Generative Active Learning for Long-tail Trajectory Prediction via Controllable Diffusion Model
Daehee Park, Monu Surana, Pranav Desai, Ashish Mehta, Reuben MV John, Kuk-Jin Yoon
International Conference on Computer Vision (ICCV 2025)
Abstract
Predicting future trajectories of dynamic traffic agents is crucial in autonomous systems. While data-driven methods enable large-scale training, they often underperform on rarely observed tail samples, yielding a long-tail problem. Prior works have tackled this by modifying model architectures, such as using a hypernetwork. In contrast, we propose refining the training procedure to unlock each model’s potential without altering its structure. To this end, we introduce the Generative Active Learning for Trajectory prediction (GALTraj), which iteratively identifies tail samples and augments them via a controllable generative diffusion model. By incorporating the augmented samples in each iteration, we directly mitigate dataset imbalance. To ensure effective augmentation, we design a new tail-aware generation method that categorizes agents (tail, head, relevant) and applies tailored guidance of the diffusion model. It enables producing diverse and realistic trajectories that preserve tail characteristics while respecting traffic constraints. Unlike prior traffic simulation methods focused on producing diverse scenarios, ours is the first to show how simulator-driven augmentation can benefit long-tail learning for trajectory prediction. Experiments on multiple trajectory datasets (WOMD, Argoverse2) with popular backbones (QCNet, MTR) confirm that our method significantly boosts performance on tail samples and also enhances accuracy on head samples.
Interaction-Merged Motion Planning: Effectively Leveraging Diverse Motion Datasets for Robust Planning
Giwon Lee*, Wooseong Jeong*, Daehee Park, Jaewoo Jeong, Kuk-Jin Yoon (*: equal contribution)

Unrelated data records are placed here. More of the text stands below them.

(** ** Encoding

    The state of the functions that build a [std::string] is that string. *)

(** The end of [EncodeAddressPdu]: the digits and the length check. *)
Definition append_digits (temp : list Z) (tempLen : Z) : M (list Z) unit :=
  match DigitToBcd temp (u8 tempLen) MAX_ADD_PARAM_LEN 0 (zeros (Z.to_nat MAX_ADD_PARAM_LEN)) with
  | (Fail, _) => fail
  | (Crash, _) => crash
  | (Ret length, bcd) =>
    inspect (fun resultNum =>
      if MAX_ADD_PARAM_LEN <? zlength resultNum + length then fail
      else
        do bytes <- of_option (zslice bcd 0 length);
        modify (fun s => s ++ bytes))
  end.
Definition EncodeAddressPdu (num : AddressNumber) : M (list Z) unit :=
  do tempLen <- of_option (strlen (address num));
  if MAX_SMSC_LEN <? tempLen then fail
  else
    do first <- of_option (zlookup (address num) 0);
    do '(temp, tempLen, ton) <-
      (if (first =? 43) && (1 <? tempLen) then
         push_back (tempLen - 1);; ret (drop 1 (address num), tempLen - 1, TYPE_INTERNATIONAL)
       else push_back tempLen;; ret (address num, tempLen, ton num));
    push_back (128 + Z.shiftl ton 4 + npi num);;
    append_digits temp tempLen.

(** [strncpy_s(dest, MAX_SMSC_LEN + 1, src, n)] with [n] at most
    [MAX_SMSC_LEN]: at most [n] characters and a terminator.  Reading an
    unterminated source past its end is undefined. *)
Fixpoint strncpy (n : nat) (src : list Z) : option (list Z) :=
  match n, src with
  | O, _ => Some []
  | S _, [] => None
  | S n, c :: src => if c =? 0 then Some [] else match strncpy n src with Some t => Some (c :: t) | None => None end
  end.

(** The overload for a C string.  The state is the array [resultNum]. *)
Definition EncodeSmscPdu (num : list Z) : M (list Z) Z :=
  do first <- of_option (zlookup num 0);
  do copied <- of_option (strncpy (Z.to_nat MAX_SMSC_LEN) (if first =? 43 then drop 1 num else num));
  let newNum := c_array (Z.to_nat (MAX_SMSC_LEN + 1)) copied in
  do len <- of_option (strlen newNum);
  do r <- attempt (DigitToBcd newNum (u8 len) MAX_SMSC_LEN 0);
  match r with
  | None => ret 0
  | Some encodeLen =>
    if (encodeLen =? 0) || (MAX_SMSC_LEN <=? encodeLen) then ret 0
    else store encodeLen 0;; ret encodeLen
  end.

(** The part of an array from index [k] on, passed as a pointer. *)
Definition lens_from (k : nat) : lens (list Z) (list Z) := Lens (drop k) (fun d l => take k l ++ d).

(** The overload for an [AddressNumber]. *)
Definition EncodeSmscPdu_address `{SecureC} (num : AddressNumber) (smscLen : Z) : M (list Z) Z :=
  do first <- of_option (zlookup (address num) 0);
  do alen <- (if first =? 43 then of_option (strlen (address num)) else ret 0);
  do '(copied, ok) <- of_option
    (if (first =? 43) && (1 <? alen)
     then memcpy_s (MAX_SMSC_LEN + 1) (drop 1 (address num)) (alen - 1)
     else memcpy_s (MAX_SMSC_LEN + 1) (address num) (MAX_SMSC_LEN + 1));
  if negb ok then ret 0
  else
    do newNum <- of_option (zsplice (zeros (Z.to_nat (MAX_SMSC_LEN + 1))) 0 copied);
    do addrLen <- of_option (strlen newNum);
    let addrLen := u8 addrLen in
    let dataSize :=
      u8 (if addrLen mod SLIDE_DATA_STEP =? 0 then SLIDE_DATA_STEP + addrLen / SLIDE_DATA_STEP
          else SLIDE_DATA_STEP + addrLen / SLIDE_DATA_STEP + 1) in
    if (MAX_SMSC_LEN <? dataSize) || (smscLen <=? dataSize) || (dataSize <=? 1) || (smscLen <=? 2)
    then ret 0
    else
      store 0 (dataSize - 1);;
      store 1 (128 + u8 (Z.shiftl (ton num) 4) + npi num);;
      do r <- attempt (if MIN_SMSC_LEN <? smscLen
                       then zoom (lens_from 2) (DigitToBcd newNum addrLen (smscLen - MIN_SMSC_LEN) 0);; ret tt
                       else ret tt);
      match r with
      | None => ret 0
      | Some _ => store dataSize 0;; ret dataSize
      end.
(* ===== verification/GsmUserData.v ===== *)
(** The user data of a GSM TPDU: its header elements and its body in the three
    alphabets, of services/sms/gsm/gsm_user_data_pdu.cpp,
    gsm_user_data_encode.cpp and gsm_user_data_decode.cpp. *)

From stdpp Require Import base tactics option list list_numbers.
From Stdlib Require Import ZArith Lia Bool.
From S2P Require Import Prelude PduBuffer GsmTypes TextCoder GsmCommonUtils GsmParamCodec.
Open Scope Z_scope.
Open Scope sms_scope.

Definition NORMAL_BYTE_BITS : Z := 8.
Definition GSM_ENCODE_BITS : Z := 7.
Definition MAX_TPDU_LEN : Z := 255.
Definition GSM_USER_DATA_LEN : Z := 160.
Definition UCS2_USER_DATA_LEN : Z := 140.
Definition WAP_PUSH_UDHL : Z := 7.
(** [sizeof] of the arrays [data] and [ud]. *)
Definition sizeof_data : Z := MAX_USER_DATA_LEN + 1.
(** "10659401". *)
Definition CT_SMSC : list Z := [49; 48; 54; 53; 57; 52; 48; 49].

(** ** Encoding header elements

    A sequence of [WriteByte] calls, each followed by a return on failure.
    Reading a member of the union that was not written is undefined. *)
Fixpoint WriteBytes (bs : list Z) : M SmsPduBuffer unit :=
  match bs with
  | [] => ret tt
  | b :: bs => WriteByte b;; WriteBytes bs
  end.

Definition EncodeHeaderAppPort8bit (h : SmsUDH) : M SmsPduBuffer unit :=
  match udh h with
  | appPort8bit destPort originPort => ignore (WriteBytes [UDH_APP_PORT_8BIT; 2; destPort; originPort])
  | _ => crash
  end.
Definition EncodeHeaderAppPort16bit (h : SmsUDH) : M SmsPduBuffer unit :=
  match udh h with
  | appPort16bit destPort originPort =>
    ignore (WriteBytes [UDH_APP_PORT_16BIT; 4; u8 (Z.shiftr destPort NORMAL_BYTE_BITS); u8 (Z.land destPort 255);
                        u8 (Z.shiftr originPort NORMAL_BYTE_BITS); u8 (Z.land originPort 255)])
  | _ => crash
  end.
Definition EncodeHeaderConcat8Bit (h : SmsUDH) : M SmsPduBuffer unit :=
  match udh h with
  | concat8bit msgRef totalSeg seqNum => ignore (WriteBytes [UDH_CONCAT_8BIT; 3; msgRef; totalSeg; seqNum])
  | _ => crash
  end.
Definition EncodeHeaderConcat16Bit (h : SmsUDH) : M SmsPduBuffer unit :=
  match udh h with
  | concat16bit msgRef totalSeg seqNum =>
    ignore (WriteBytes [UDH_CONCAT_16BIT; 4; u8 (Z.shiftr msgRef NORMAL_BYTE_BITS); Z.land msgRef 255;
                        totalSeg; seqNum])
  | _ => crash
  end.
Definition EncodeHeaderConcat (h : SmsUDH) : M SmsPduBuffer unit :=
  if udhType h =? UDH_CONCAT_8BIT then EncodeHeaderConcat8Bit h
  else if udhType h =? UDH_CONCAT_16BIT then EncodeHeaderConcat16Bit h
  else ret tt.
(** The address is copied behind the cursor; the cursor does not move. *)
Definition EncodeHeaderReplyAddress `{SecureC} (h : SmsUDH) : M SmsPduBuffer unit :=
  match udh h with
  | alternateAddress addr =>
    ignore
      (WriteByte UDH_ALTERNATE_REPLY_ADDRESS;;
       match EncodeAddressPdu addr [] with
       | (Fail, _) => fail
       | (Crash, _) => crash
       | (Ret _, encodedAddr) =>
         let addrLen := u8 (zlength encodedAddr) in
         WriteByte addrLen;;
         do null <- IsEmpty;
         do index <- GetIndex;
         do size <- GetSize;
         if (null : bool) || (size <? index + addrLen) then fail
         else MemcpyAt index addrLen encodedAddr addrLen
       end)
  | _ => crash
  end.
Definition EncodeHeaderSingleShift (h : SmsUDH) : M SmsPduBuffer unit :=
  match udh h with
  | singleShift langId => ignore (WriteBytes [UDH_SINGLE_SHIFT; 1; langId])
  | _ => crash
  end.
Definition EncodeHeaderLockingShift (h : SmsUDH) : M SmsPduBuffer unit :=
  match udh h with
  | lockingShift langId => ignore (WriteBytes [UDH_LOCKING_SHIFT; 1; langId])
  | _ => crash
  end.
Definition EncodeHeader `{SecureC} (h : SmsUDH) : M SmsPduBuffer unit :=
  if (udhType h =? UDH_CONCAT_8BIT) || (udhType h =? UDH_CONCAT_16BIT) then EncodeHeaderConcat h
  else if udhType h =? UDH_APP_PORT_8BIT then EncodeHeaderAppPort8bit h
  else if udhType h =? UDH_APP_PORT_16BIT then EncodeHeaderAppPort16bit h
  else if udhType h =? UDH_ALTERNATE_REPLY_ADDRESS then EncodeHeaderReplyAddress h
  else if udhType h =? UDH_SINGLE_SHIFT then EncodeHeaderSingleShift h
  else if udhType h =? UDH_LOCKING_SHIFT then EncodeHeaderLockingShift h
  else ret tt.

(** ** Encoding user data *)

(** [for (i = 0; i < headerCnt; i++) EncodeHeader(buffer, header[i])]. *)
Fixpoint EncodeHeaders `{SecureC} (n : nat) (hs : list SmsUDH) : M SmsPduBuffer unit :=
  match n, hs with
  | O, _ => ret tt
  | S _, [] => crash
  | S n, h :: hs => EncodeHeader h;; EncodeHeaders n hs
  end.
(* ===== verification/GsmTpdu.v ===== *)
(** The TPDUs of GSM: SMS-SUBMIT, SMS-DELIVER, SMS-DELIVER-REPORT and
    SMS-STATUS-REPORT, of services/sms/gsm/gsm_sms_tpdu_encode.cpp,
    gsm_sms_tpdu_decode.cpp and gsm_sms_tpdu_codec.cpp. *)

From stdpp Require Import base tactics option list list_numbers.
From Stdlib Require Import ZArith Lia Bool.
From S2P Require Import Prelude PduBuffer GsmTypes TextCoder GsmCommonUtils GsmParamCodec GsmUserData.
Open Scope Z_scope.
Open Scope sms_scope.

Definition MAX_DECODE_LEN : Z := 520.
Definition MAX_ENCODE_LEN : Z := 255.
(** [sizeof(tpduTmp)] of [DebugTpdu]. *)
Definition sizeof_tpduTmp : Z := MAX_ENCODE_LEN * SLIDE_DATA_STEP + 1.

(** ** Encoding

    Parts that several encoders repeat word for word are one definition. *)

Definition when {S} (b : bool) (m : M S unit) : M S unit := if b then m else ret tt.
(** A flag: [GetTopValue] and [InsertByte(oneByte | mask, GetIndex())]. *)
Definition or_top (mask : Z) : M SmsPduBuffer unit :=
  do oneByte <- GetTopValue;
  do index <- GetIndex;
  InsertByte (Z.lor oneByte mask) index.
(** A local [std::string] filled by a callee: by one whose [false] is returned
    on, and by one whose result is not looked at. *)
Definition local_string {S A} (m : M (list Z) A) : M S (list Z) :=
  match m [] with
  | (Ret _, s) => ret s
  | (Fail, _) => fail
  | (Crash, _) => crash
  end.
Definition local_string_any {S A} (m : M (list Z) A) : M S (list Z) :=
  match m [] with
  | (Crash, _) => crash
  | (_, s) => ret s
  end.
(** The bounds check and [memcpy_s] of [n] bytes of [str.data()], which is
    [str] with its terminator, to the cursor, and the move past them. *)
Definition append_string `{SecureC} (str : list Z) (n : Z) (destMax : Z -> Z -> Z) : M SmsPduBuffer unit :=
  do null <- IsEmpty;
  do index <- GetIndex;
  do size <- GetSize;
  if (null : bool) || (size <? index + n) then fail
  else
    MemcpyAt index (destMax size index) (str ++ [0]) n;;
    ignore (MoveForward n).
Definition append_whole `{SecureC} (str : list Z) : M SmsPduBuffer unit :=
  let length := u8 (zlength str) in append_string str length (fun _ _ => length).
(** The octet of the data coding scheme, with [bufferLen] as destination size. *)
Definition append_dcs `{CxxString, SecureC} (d : SmsDcs) : M SmsPduBuffer unit :=
  do dcs <- local_string_any (EncodeDCS d);
  append_string dcs 1 (fun size index => u16 (size - index - 1)).

(** *** SMS-SUBMIT *)

Definition EncodeSubmitTypeData (pSubmit : SmsSubmit) : M SmsPduBuffer unit := ignore (
  when (sub_bStatusReport pSubmit) (or_top 32);;
  (if sub_bHeaderInd pSubmit then
     do dest <- of_option (c_str (address (sub_destAddress pSubmit)));
     when (bool_decide (CT_SMSC <> dest)) (or_top 64)
   else ret tt);;
  when (sub_bReplyPath pSubmit) (or_top 128);;
  ignore (MoveForward 1)).
Definition EncodeSubmitTypePartData (pSubmit : SmsSubmit) : M SmsPduBuffer unit := ignore (
  (if sub_vpf pSubmit =? SMS_VPF_ENHANCED then or_top 8
   else if sub_vpf pSubmit =? SMS_VPF_RELATIVE then or_top 16
   else if sub_vpf pSubmit =? SMS_VPF_ABSOLUTE then or_top 24
   else ret tt);;
  EncodeSubmitTypeData pSubmit).
Definition EncodeSubmitTpduType (pSubmit : SmsSubmit) : M SmsPduBuffer unit := ignore (
  do index <- GetIndex;
  InsertByte 1 index;;
  when (sub_bRejectDup pSubmit) (or_top 4);;
  EncodeSubmitTypePartData pSubmit).
Definition EncodeSubmitPduPartData `{CxxString, SecureC} (pSubmit : SmsSubmit) : M SmsPduBuffer unit :=
  append_dcs (sub_dcs pSubmit);;
  (if negb (sub_vpf pSubmit =? SMS_VPF_NOT_PRESENT) then
     do vpTime <- local_string_any (EncodeTimePdu (sub_validityPeriod pSubmit));
     when (0 <? u8 (zlength vpTime)) (append_whole vpTime)
   else ret tt);;
  do addr <- of_option (c_str (address (sub_destAddress pSubmit)));
  EncodeUserDataPdu (sub_userData pSubmit) (codingScheme (sub_dcs pSubmit)) addr.
Definition EncodeSubmitPdu `{CxxString, SecureC} (pSubmit : SmsSubmit) : M SmsPduBuffer unit :=
  EncodeSubmitTpduType pSubmit;;
  WriteByte (sub_msgRef pSubmit);;
  do addr <- local_string (EncodeAddressPdu (sub_destAddress pSubmit));
  append_whole addr;;
  WriteByte (sub_pid pSubmit);;
  EncodeSubmitPduPartData pSubmit.

(** *** SMS-DELIVER *)

Definition EncodeDeliverData `{CxxString, SecureC} (pDeliver : SmsDeliver) : M SmsPduBuffer unit :=
  append_dcs (del_dcs pDeliver);;
  do scts <- local_string_any (EncodeTimePdu (del_timeStamp pDeliver));
  append_whole scts;;
  EncodeUserDataPdu (del_userData pDeliver) (codingScheme (del_dcs pDeliver)) [].
(** The cursor is moved past the first octet only with a reply path. *)
Definition EncodeDeliverPartData `{CxxString, SecureC} (pDeliver : SmsDeliver) : M SmsPduBuffer unit :=
  (if del_bReplyPath pDeliver then
     do oneByte <- GetTopValue;
     WriteByte (Z.lor oneByte 128)
   else ret tt);;
  do addr <- local_string (EncodeAddressPdu (del_originAddress pDeliver));
  append_whole addr;;
  WriteByte (del_pid pDeliver);;
  EncodeDeliverData pDeliver.
Definition EncodeDeliverPdu `{CxxString, SecureC} (pDeliver : SmsDeliver) : M SmsPduBuffer unit :=
  do index <- GetIndex;
  InsertByte 0 index;;
  when (negb (del_bMoreMsg pDeliver)) (or_top 4);;
  when (del_bStatusReport pDeliver) (or_top 32);;
  when (del_bHeaderInd pDeliver) (or_top 64);;
  EncodeDeliverPartData pDeliver.

(** *** SMS-DELIVER-REPORT *)

Definition EncodeDeliverReportPartData `{CxxString, SecureC} (pDeliverRep : SmsDeliverReport) : M SmsPduBuffer unit :=
  when (negb (Z.land (rep_paramInd pDeliverRep) 2 =? 0)) (append_dcs (rep_dcs pDeliverRep));;
  if negb (Z.land (rep_paramInd pDeliverRep) 4 =? 0)
  then EncodeUserDataPdu (rep_userData pDeliverRep) (codingScheme (rep_dcs pDeliverRep)) []
  else fail.
Definition EncodeDeliverReportPdu `{CxxString, SecureC} (pDeliverRep : SmsDeliverReport) : M SmsPduBuffer unit :=
  do index <- GetIndex;
  InsertByte 0 index;;
  when (rep_bHeaderInd pDeliverRep) (or_top 64);;
  ignore (MoveForward 1);;
  when (rep_reportType pDeliverRep =? SMS_REPORT_NEGATIVE) (WriteByte (rep_failCause pDeliverRep));;
  WriteByte (rep_paramInd pDeliverRep);;
  when (negb (Z.land (rep_paramInd pDeliverRep) 1 =? 0)) (WriteByte (rep_pid pDeliverRep));;
  EncodeDeliverReportPartData pDeliverRep.

(** *** SMS-STATUS-REPORT *)

(** [length] is the length of the time stamps and also taken for the scheme. *)
Definition EncodeStatusReportData `{CxxString, SecureC} (pStatusRep : SmsStatusReport) (length : Z)
    : M SmsPduBuffer unit :=
  WriteByte (sta_status pStatusRep);;
  WriteByte (sta_paramInd pStatusRep);;
  when (negb (Z.land (sta_paramInd pStatusRep) 1 =? 0)) (WriteByte (sta_pid pStatusRep));;
  (if negb (Z.land (sta_paramInd pStatusRep) 2 =? 0) then
     do dcs <- local_string_any (EncodeDCS (sta_dcs pStatusRep));
     append_string dcs length (fun _ _ => length)
   else ret tt);;
  if negb (Z.land (sta_paramInd pStatusRep) 4 =? 0)
  then EncodeUserDataPdu (sta_userData pStatusRep) (codingScheme (sta_dcs pStatusRep)) []
  else fail.
Definition EncodeStatusReportPartData `{CxxString, SecureC} (pStatusRep : SmsStatusReport) : M SmsPduBuffer unit :=
  do addr <- local_string (EncodeAddressPdu (sta_recipAddress pStatusRep));
  append_whole addr;;
  do scts <- local_string_any (EncodeTimePdu (sta_timeStamp pStatusRep));
  append_whole scts;;
  do dt <- local_string_any (EncodeTimePdu (sta_dischargeTime pStatusRep));
  let length := u8 (zlength scts) in
  append_string dt length (fun _ _ => length);;
  EncodeStatusReportData pStatusRep length.
(** The cursor is moved past the first octet only with a header. *)
Definition EncodeStatusReportPdu `{CxxString, SecureC} (pStatusRep : SmsStatusReport) : M SmsPduBuffer unit :=
  do index <- GetIndex;
  InsertByte 2 index;;
  when (sta_bMoreMsg pStatusRep) (or_top 4);;
  when (sta_bStatusReport pStatusRep) (or_top 32);;
  (if sta_bHeaderInd pStatusRep then
     do oneByte <- GetTopValue;
     WriteByte (Z.lor oneByte 64)
   else ret tt);;
  WriteByte (sta_msgRef pStatusRep);;
  EncodeStatusReportPartData pStatusRep.

(** *** The codec's entry point

    The state is the caller's array [pdu] with its [bufLen]. *)
Definition EncodeTpdu `{CxxString, SecureC} (sourceData : SmsTpdu) : M SmsPduBuffer unit :=
  match sourceData with
  | SMS_TPDU_SUBMIT submit => EncodeSubmitPdu submit
  | SMS_TPDU_DELIVER deliver => EncodeDeliverPdu deliver
  | SMS_TPDU_DELIVER_REP deliverRep => EncodeDeliverReportPdu deliverRep
  | SMS_TPDU_STATUS_REP statusRep => EncodeStatusReportPdu statusRep
  end.
Definition EncodeSmsPdu `{CxxString, SecureC} (sourceData : SmsTpdu) (pduLen : Z) : M (list Z * Z) unit :=
  if (pduLen =? 0) || (MAX_ENCODE_LEN <? pduLen) then fail
  else
    match EncodeTpdu sourceData SmsWriteBuffer with
    | (Crash, _) => crash
    | (encodeRet, pduBuffer) =>
      let bufLen := index_ pduBuffer in
      modify (fun s => (fst s, bufLen));;
      if match encodeRet with Ret _ => pduLen <? bufLen | _ => true end then fail
      else
        match GetPduBuffer pduBuffer with
        | Fail => fail
        | Crash => crash
        | Ret buf => inspect (fun s =>
            do bytes <- of_option (zslice buf 0 bufLen);
            do pdu <- of_option (zsplice (fst s) 0 bytes);
            modify (fun s => (pdu, snd s)))
        end
    end.

(** ** Decoding

    The state is the buffer with the TPDU that is filled. *)

Definition dec (T A : Type) : Type := M (SmsPduBuffer * T) A.
Definition field {T} (f : T -> T) : dec T unit := zoom lens_snd (modify f).
Definition buffer {T A} (m : M SmsPduBuffer A) : dec T A := zoom lens_fst m.
(** [oneByte & mask], as a condition. *)
Definition flag (oneByte mask : Z) : bool := negb (Z.land oneByte mask =? 0).

(** The result of a call with a local variable of the caller. *)
Definition with_local {S L A} (l : L) (m : M (S * L) A) : M S (option A * L) := fun s =>
  match m (s, l) with
  | (Ret a, (s', l')) => (Ret (Some a, l'), s')
  | (Fail, (s', l')) => (Ret (None, l'), s')
  | (Crash, (s', _)) => (Crash, s')
  end.

Definition lens_sub_destAddress := lens_field (X := SmsPduBuffer) (Lens sub_destAddress set_sub_destAddress).
Definition lens_sub_dcs := lens_field (X := SmsPduBuffer) (Lens sub_dcs set_sub_dcs).
Definition lens_sub_userData := lens_field (X := SmsPduBuffer)
  (Lens (fun r => (sub_userData r, @None SmsTpud)) (fun u => set_sub_userData (fst u))).
Definition lens_del_originAddress := lens_field (X := SmsPduBuffer) (Lens del_originAddress set_del_originAddress).
Definition lens_del_dcs := lens_field (X := SmsPduBuffer) (Lens del_dcs set_del_dcs).
Definition lens_del_timeStamp := lens_field (X := SmsPduBuffer) (Lens del_timeStamp set_del_timeStamp).
Definition lens_del_userData := lens_field (X := SmsPduBuffer)
  (Lens (fun r => (del_userData r, Some (del_udData r)))
        (fun u r => set_del_udData (default (del_udData r) (snd u)) (set_del_userData (fst u) r))).
Definition lens_sta_recipAddress := lens_field (X := SmsPduBuffer) (Lens sta_recipAddress set_sta_recipAddress).
Definition lens_sta_timeStamp := lens_field (X := SmsPduBuffer) (Lens sta_timeStamp set_sta_timeStamp).
Definition lens_sta_dischargeTime := lens_field (X := SmsPduBuffer) (Lens sta_dischargeTime set_sta_dischargeTime).
Definition lens_sta_dcs := lens_field (X := SmsPduBuffer) (Lens sta_dcs set_sta_dcs).
Definition lens_sta_userData := lens_field (X := SmsPduBuffer)
  (Lens (fun r => (sta_userData r, @None SmsTpud)) (fun u => set_sta_userData (fst u))).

International Conference on Computer Vision (ICCV 2025)
Abstract
Motion planning is a crucial component of autonomous robot driving. While various trajectory datasets exist, effectively utilizing them for a target domain remains challenging due to differences in agent interactions and environmental characteristics. Conventional approaches, such as domain adaptation or ensemble learning, leverage multiple source datasets but suffer from domain imbalance, catastrophic forgetting, and high computational costs. To address these challenges, we propose Interaction-Merged Motion Planning (IMMP), a novel approach that leverages parameter checkpoints trained on different domains during adaptation to the target domain. IMMP follows a two-step process: pre-merging to capture agent behaviors and interactions, sufficiently extracting diverse information from the source domain, followed by merging to construct an adaptable model that efficiently transfers diverse interactions to the target domain. Our method is evaluated on various planning benchmarks and models, demonstrating superior performance compared to conventional approaches.